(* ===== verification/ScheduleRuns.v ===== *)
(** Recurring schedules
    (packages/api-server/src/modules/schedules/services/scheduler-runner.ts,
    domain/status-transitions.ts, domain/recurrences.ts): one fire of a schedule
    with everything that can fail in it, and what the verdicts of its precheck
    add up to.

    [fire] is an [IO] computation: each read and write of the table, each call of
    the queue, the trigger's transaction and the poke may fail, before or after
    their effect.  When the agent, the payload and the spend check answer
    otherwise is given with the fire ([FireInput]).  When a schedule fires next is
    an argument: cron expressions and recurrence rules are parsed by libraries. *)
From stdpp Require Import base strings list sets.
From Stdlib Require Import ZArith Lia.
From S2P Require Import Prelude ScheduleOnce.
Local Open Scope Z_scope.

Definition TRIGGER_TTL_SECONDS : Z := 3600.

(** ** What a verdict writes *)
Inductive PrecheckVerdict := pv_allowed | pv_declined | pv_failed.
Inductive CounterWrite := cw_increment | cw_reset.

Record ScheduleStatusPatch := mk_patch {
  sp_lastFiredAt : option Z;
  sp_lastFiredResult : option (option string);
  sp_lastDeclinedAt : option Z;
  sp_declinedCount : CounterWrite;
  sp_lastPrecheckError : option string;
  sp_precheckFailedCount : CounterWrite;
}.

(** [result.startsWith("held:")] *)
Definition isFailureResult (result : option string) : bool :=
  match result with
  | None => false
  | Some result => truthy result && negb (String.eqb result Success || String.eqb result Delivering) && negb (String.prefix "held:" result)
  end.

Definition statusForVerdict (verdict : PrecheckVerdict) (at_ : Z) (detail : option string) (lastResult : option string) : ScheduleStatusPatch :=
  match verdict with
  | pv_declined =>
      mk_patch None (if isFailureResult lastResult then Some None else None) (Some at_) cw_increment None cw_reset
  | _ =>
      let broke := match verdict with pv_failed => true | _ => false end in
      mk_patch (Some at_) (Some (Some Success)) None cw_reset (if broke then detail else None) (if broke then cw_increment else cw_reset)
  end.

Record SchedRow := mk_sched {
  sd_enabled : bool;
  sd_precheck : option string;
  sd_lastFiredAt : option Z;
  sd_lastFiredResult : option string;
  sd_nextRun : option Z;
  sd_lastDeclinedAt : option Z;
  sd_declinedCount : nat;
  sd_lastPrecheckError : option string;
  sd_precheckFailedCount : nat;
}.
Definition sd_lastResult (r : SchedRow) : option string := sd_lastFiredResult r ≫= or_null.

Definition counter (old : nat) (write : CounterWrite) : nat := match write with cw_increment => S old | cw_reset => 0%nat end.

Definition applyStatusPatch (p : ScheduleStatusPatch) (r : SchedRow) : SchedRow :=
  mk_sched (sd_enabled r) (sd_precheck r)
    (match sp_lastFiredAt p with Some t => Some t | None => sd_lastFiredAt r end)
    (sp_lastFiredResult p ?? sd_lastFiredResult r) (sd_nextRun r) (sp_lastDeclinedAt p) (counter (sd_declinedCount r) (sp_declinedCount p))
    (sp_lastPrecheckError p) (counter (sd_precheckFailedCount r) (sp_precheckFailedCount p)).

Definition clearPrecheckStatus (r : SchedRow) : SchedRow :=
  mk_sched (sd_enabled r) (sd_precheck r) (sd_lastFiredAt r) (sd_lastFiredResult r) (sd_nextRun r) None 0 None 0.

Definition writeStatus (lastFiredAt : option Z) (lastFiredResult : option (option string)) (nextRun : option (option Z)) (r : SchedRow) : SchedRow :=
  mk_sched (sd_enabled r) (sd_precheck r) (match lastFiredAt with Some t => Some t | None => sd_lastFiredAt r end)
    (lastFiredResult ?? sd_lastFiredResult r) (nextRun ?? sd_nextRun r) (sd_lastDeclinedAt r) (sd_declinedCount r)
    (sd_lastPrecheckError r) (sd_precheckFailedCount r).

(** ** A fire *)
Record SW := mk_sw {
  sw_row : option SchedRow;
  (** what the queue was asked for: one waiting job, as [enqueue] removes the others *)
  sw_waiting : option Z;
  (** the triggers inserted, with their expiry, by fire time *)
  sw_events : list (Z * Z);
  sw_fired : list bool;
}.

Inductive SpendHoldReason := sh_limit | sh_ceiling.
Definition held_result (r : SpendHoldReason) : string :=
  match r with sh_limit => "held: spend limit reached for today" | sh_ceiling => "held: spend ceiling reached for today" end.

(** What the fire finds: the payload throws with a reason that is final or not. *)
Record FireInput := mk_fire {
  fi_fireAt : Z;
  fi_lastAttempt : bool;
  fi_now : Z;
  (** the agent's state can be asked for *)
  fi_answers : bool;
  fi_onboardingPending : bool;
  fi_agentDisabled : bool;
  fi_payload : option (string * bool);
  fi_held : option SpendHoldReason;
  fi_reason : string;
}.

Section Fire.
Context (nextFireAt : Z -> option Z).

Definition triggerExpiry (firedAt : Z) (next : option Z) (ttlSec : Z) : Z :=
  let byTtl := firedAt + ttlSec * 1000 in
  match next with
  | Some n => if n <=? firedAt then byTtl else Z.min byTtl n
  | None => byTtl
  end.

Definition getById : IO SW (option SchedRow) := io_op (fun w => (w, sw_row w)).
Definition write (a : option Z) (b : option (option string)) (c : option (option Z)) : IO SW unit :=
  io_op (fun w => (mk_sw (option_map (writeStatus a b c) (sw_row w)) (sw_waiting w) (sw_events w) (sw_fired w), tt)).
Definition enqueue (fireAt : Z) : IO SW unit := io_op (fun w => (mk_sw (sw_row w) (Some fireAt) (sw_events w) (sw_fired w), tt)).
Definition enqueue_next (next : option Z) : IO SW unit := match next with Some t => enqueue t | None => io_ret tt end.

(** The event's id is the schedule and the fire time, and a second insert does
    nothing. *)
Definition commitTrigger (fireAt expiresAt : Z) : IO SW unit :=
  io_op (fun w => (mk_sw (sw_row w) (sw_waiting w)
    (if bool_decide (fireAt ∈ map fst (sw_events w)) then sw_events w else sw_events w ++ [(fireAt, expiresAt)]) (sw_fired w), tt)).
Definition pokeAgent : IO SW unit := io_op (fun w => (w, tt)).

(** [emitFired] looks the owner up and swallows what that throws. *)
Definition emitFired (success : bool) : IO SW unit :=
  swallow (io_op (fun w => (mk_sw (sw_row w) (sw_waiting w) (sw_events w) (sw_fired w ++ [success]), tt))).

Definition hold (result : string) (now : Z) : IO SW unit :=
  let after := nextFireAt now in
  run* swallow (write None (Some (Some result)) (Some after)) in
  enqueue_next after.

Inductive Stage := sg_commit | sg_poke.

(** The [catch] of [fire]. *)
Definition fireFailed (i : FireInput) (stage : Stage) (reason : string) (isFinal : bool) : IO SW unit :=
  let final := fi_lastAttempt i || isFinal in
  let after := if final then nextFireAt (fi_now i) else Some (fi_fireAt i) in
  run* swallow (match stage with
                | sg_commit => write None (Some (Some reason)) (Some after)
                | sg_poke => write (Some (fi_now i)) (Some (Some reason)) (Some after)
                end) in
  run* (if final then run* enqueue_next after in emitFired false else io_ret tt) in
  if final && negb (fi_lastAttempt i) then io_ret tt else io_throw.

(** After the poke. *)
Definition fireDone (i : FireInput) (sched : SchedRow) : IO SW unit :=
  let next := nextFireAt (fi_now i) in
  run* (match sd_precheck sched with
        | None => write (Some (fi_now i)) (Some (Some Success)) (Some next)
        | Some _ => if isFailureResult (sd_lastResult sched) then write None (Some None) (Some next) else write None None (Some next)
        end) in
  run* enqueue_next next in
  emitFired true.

= = = =

The records above should be duplicated in full, exactly as given.

Problem solution:
(* ===== verification/ScheduleRuns.v ===== *)
(** Recurring schedules
    (packages/api-server/src/modules/schedules/services/scheduler-runner.ts,
    domain/status-transitions.ts, domain/recurrences.ts): one fire of a schedule
    with everything that can fail in it, and what the verdicts of its precheck
    add up to.

    [fire] is an [IO] computation: each read and write of the table, each call of
    the queue, the trigger's transaction and the poke may fail, before or after
    their effect.  When the agent, the payload and the spend check answer
    otherwise is given with the fire ([FireInput]).  When a schedule fires next is
    an argument: cron expressions and recurrence rules are parsed by libraries. *)
From stdpp Require Import base strings list sets.
From Stdlib Require Import ZArith Lia.
From S2P Require Import Prelude ScheduleOnce.
Local Open Scope Z_scope.

Definition TRIGGER_TTL_SECONDS : Z := 3600.

(** ** What a verdict writes *)
Inductive PrecheckVerdict := pv_allowed | pv_declined | pv_failed.
Inductive CounterWrite := cw_increment | cw_reset.

Record ScheduleStatusPatch := mk_patch {
  sp_lastFiredAt : option Z;
  sp_lastFiredResult : option (option string);
  sp_lastDeclinedAt : option Z;
  sp_declinedCount : CounterWrite;
  sp_lastPrecheckError : option string;
  sp_precheckFailedCount : CounterWrite;
}.

(** [result.startsWith("held:")] *)
Definition isFailureResult (result : option string) : bool :=
  match result with
  | None => false
  | Some result => truthy result && negb (String.eqb result Success || String.eqb result Delivering) && negb (String.prefix "held:" result)
  end.

Definition statusForVerdict (verdict : PrecheckVerdict) (at_ : Z) (detail : option string) (lastResult : option string) : ScheduleStatusPatch :=
  match verdict with
  | pv_declined =>
      mk_patch None (if isFailureResult lastResult then Some None else None) (Some at_) cw_increment None cw_reset
  | _ =>
      let broke := match verdict with pv_failed => true | _ => false end in
      mk_patch (Some at_) (Some (Some Success)) None cw_reset (if broke then detail else None) (if broke then cw_increment else cw_reset)
  end.

Record SchedRow := mk_sched {
  sd_enabled : bool;
  sd_precheck : option string;
  sd_lastFiredAt : option Z;
  sd_lastFiredResult : option string;
  sd_nextRun : option Z;
  sd_lastDeclinedAt : option Z;
  sd_declinedCount : nat;
  sd_lastPrecheckError : option string;
  sd_precheckFailedCount : nat;
}.
Definition sd_lastResult (r : SchedRow) : option string := sd_lastFiredResult r ≫= or_null.

Definition counter (old : nat) (write : CounterWrite) : nat := match write with cw_increment => S old | cw_reset => 0%nat end.

Definition applyStatusPatch (p : ScheduleStatusPatch) (r : SchedRow) : SchedRow :=
  mk_sched (sd_enabled r) (sd_precheck r)
    (match sp_lastFiredAt p with Some t => Some t | None => sd_lastFiredAt r end)
    (sp_lastFiredResult p ?? sd_lastFiredResult r) (sd_nextRun r) (sp_lastDeclinedAt p) (counter (sd_declinedCount r) (sp_declinedCount p))
    (sp_lastPrecheckError p) (counter (sd_precheckFailedCount r) (sp_precheckFailedCount p)).

Definition clearPrecheckStatus (r : SchedRow) : SchedRow :=
  mk_sched (sd_enabled r) (sd_precheck r) (sd_lastFiredAt r) (sd_lastFiredResult r) (sd_nextRun r) None 0 None 0.

Definition writeStatus (lastFiredAt : option Z) (lastFiredResult : option (option string)) (nextRun : option (option Z)) (r : SchedRow) : SchedRow :=
  mk_sched (sd_enabled r) (sd_precheck r) (match lastFiredAt with Some t => Some t | None => sd_lastFiredAt r end)
    (lastFiredResult ?? sd_lastFiredResult r) (nextRun ?? sd_nextRun r) (sd_lastDeclinedAt r) (sd_declinedCount r)
    (sd_lastPrecheckError r) (sd_precheckFailedCount r).

(** ** A fire *)
Record SW := mk_sw {
  sw_row : option SchedRow;
  (** what the queue was asked for: one waiting job, as [enqueue] removes the others *)
  sw_waiting : option Z;
  (** the triggers inserted, with their expiry, by fire time *)
  sw_events : list (Z * Z);
  sw_fired : list bool;
}.

Inductive SpendHoldReason := sh_limit | sh_ceiling.
Definition held_result (r : SpendHoldReason) : string :=
  match r with sh_limit => "held: spend limit reached for today" | sh_ceiling => "held: spend ceiling reached for today" end.

(** What the fire finds: the payload throws with a reason that is final or not. *)
Record FireInput := mk_fire {
  fi_fireAt : Z;
  fi_lastAttempt : bool;
  fi_now : Z;
  (** the agent's state can be asked for *)
  fi_answers : bool;
  fi_onboardingPending : bool;
  fi_agentDisabled : bool;
  fi_payload : option (string * bool);
  fi_held : option SpendHoldReason;
  fi_reason : string;
}.

Section Fire.
Context (nextFireAt : Z -> option Z).

Definition triggerExpiry (firedAt : Z) (next : option Z) (ttlSec : Z) : Z :=
  let byTtl := firedAt + ttlSec * 1000 in
  match next with
  | Some n => if n <=? firedAt then byTtl else Z.min byTtl n
  | None => byTtl
  end.

Definition getById : IO SW (option SchedRow) := io_op (fun w => (w, sw_row w)).
Definition write (a : option Z) (b : option (option string)) (c : option (option Z)) : IO SW unit :=
  io_op (fun w => (mk_sw (option_map (writeStatus a b c) (sw_row w)) (sw_waiting w) (sw_events w) (sw_fired w), tt)).
Definition enqueue (fireAt : Z) : IO SW unit := io_op (fun w => (mk_sw (sw_row w) (Some fireAt) (sw_events w) (sw_fired w), tt)).
Definition enqueue_next (next : option Z) : IO SW unit := match next with Some t => enqueue t | None => io_ret tt end.

(** The event's id is the schedule and the fire time, and a second insert does
    nothing. *)
Definition commitTrigger (fireAt expiresAt : Z) : IO SW unit :=
  io_op (fun w => (mk_sw (sw_row w) (sw_waiting w)
    (if bool_decide (fireAt ∈ map fst (sw_events w)) then sw_events w else sw_events w ++ [(fireAt, expiresAt)]) (sw_fired w), tt)).
Definition pokeAgent : IO SW unit := io_op (fun w => (w, tt)).

(** [emitFired] looks the owner up and swallows what that throws. *)
Definition emitFired (success : bool) : IO SW unit :=
  swallow (io_op (fun w => (mk_sw (sw_row w) (sw_waiting w) (sw_events w) (sw_fired w ++ [success]), tt))).

Definition hold (result : string) (now : Z) : IO SW unit :=
  let after := nextFireAt now in
  run* swallow (write None (Some (Some result)) (Some after)) in
  enqueue_next after.

Inductive Stage := sg_commit | sg_poke.

(** The [catch] of [fire]. *)
Definition fireFailed (i : FireInput) (stage : Stage) (reason : string) (isFinal : bool) : IO SW unit :=
  let final := fi_lastAttempt i || isFinal in
  let after := if final then nextFireAt (fi_now i) else Some (fi_fireAt i) in
  run* swallow (match stage with
                | sg_commit => write None (Some (Some reason)) (Some after)
                | sg_poke => write (Some (fi_now i)) (Some (Some reason)) (Some after)
                end) in
  run* (if final then run* enqueue_next after in emitFired false else io_ret tt) in
  if final && negb (fi_lastAttempt i) then io_ret tt else io_throw.

(** After the poke. *)
Definition fireDone (i : FireInput) (sched : SchedRow) : IO SW unit :=
  let next := nextFireAt (fi_now i) in
  run* (match sd_precheck sched with
        | None => write (Some (fi_now i)) (Some (Some Success)) (Some next)
        | Some _ => if isFailureResult (sd_lastResult sched) then write None (Some None) (Some next) else write None None (Some next)
        end) in
  run* enqueue_next next in
  emitFired true.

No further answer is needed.